Document Type : Original Article

Author

Department of English Language Faculty of Languages and Translation, Al-Azhar University

Abstract

Over its history, feminist literature has proven to be the voice of the voiceless, oppressed women in a male-centered society. The spousal violence against women has always been omnipresent in all societies, which may regrettably lead to one of the spouses being killed by the other. This study examines how spousal violence in Susan Glaspell's Trifles (1916) has resulted in 'mariticide' and how it has led to 'uxoricide' in Rukhsana Ahmad's Song for a Sanctuary (1991).
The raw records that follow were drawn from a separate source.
(** ** Lines of text *)

Lemma has_linebreak_app (a b : string) :
  Text.has_linebreak (a ++ b)
  = (Text.has_linebreak a || Text.has_linebreak b)%bool.
Proof.
  induction a as [|c a IH]; [reflexivity|].
  cbn [String.append Text.has_linebreak]. rewrite IH. apply orb_assoc.
Qed.

Lemma splitlines_line (line rest : string) :
  Text.has_linebreak line = false ->
  Text.splitlines (line ++ Text.newline ++ rest)
  = line :: Text.splitlines rest.
Proof.
  induction line as [|c line IH]; intros H.
  - cbn [String.append Text.newline]. cbn [Text.splitlines].
    change (Text.is_linebreak "010") with true. cbv iota.
    change (Ascii.eqb "010" "013") with false. cbn [andb].
    now destruct rest.
  - cbn [Text.has_linebreak] in H. apply orb_false_iff in H as [Hc Hl].
    cbn [String.append Text.splitlines]. rewrite Hc, (IH Hl). reflexivity.
Qed.

Lemma splitlines_join (lines : list string) :
  lines <> [] ->
  Forall (fun line => Text.has_linebreak line = false) lines ->
  Text.splitlines (Py.join Text.newline lines ++ Text.newline) = lines.
Proof.
  induction lines as [|l lines IH]; [congruence|]. intros _ Hall.
  apply Forall_cons_iff in Hall as [Hl Hall].
  destruct lines as [|l2 lines].
  - cbn [Py.join String.concat].
    rewrite <- (append_empty_r Text.newline).
    now rewrite (splitlines_line l EmptyString Hl).
  - rewrite join_cons by discriminate. rewrite !append_assoc.
    rewrite (splitlines_line _ _ Hl). now rewrite IH by (discriminate || assumption).
Qed.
This paper purports to read both Glaspell's Trifles and Ahmad's Song for a Sanctuary from a feminist perspective. The aim of choosing the feminist approach is to resist the phenomenon of spousal violence, and to attempt to find cures for such a social disease. The researcher explores the way in which Glaspell and Ahmad dramatize their hatred for the spousal violence against women through displaying its evil fruits, of mariticide and uxoricide. In view of this, Glaspell and Ahmad accentuate the significance of female bonding as an attempt to cure such a social disease.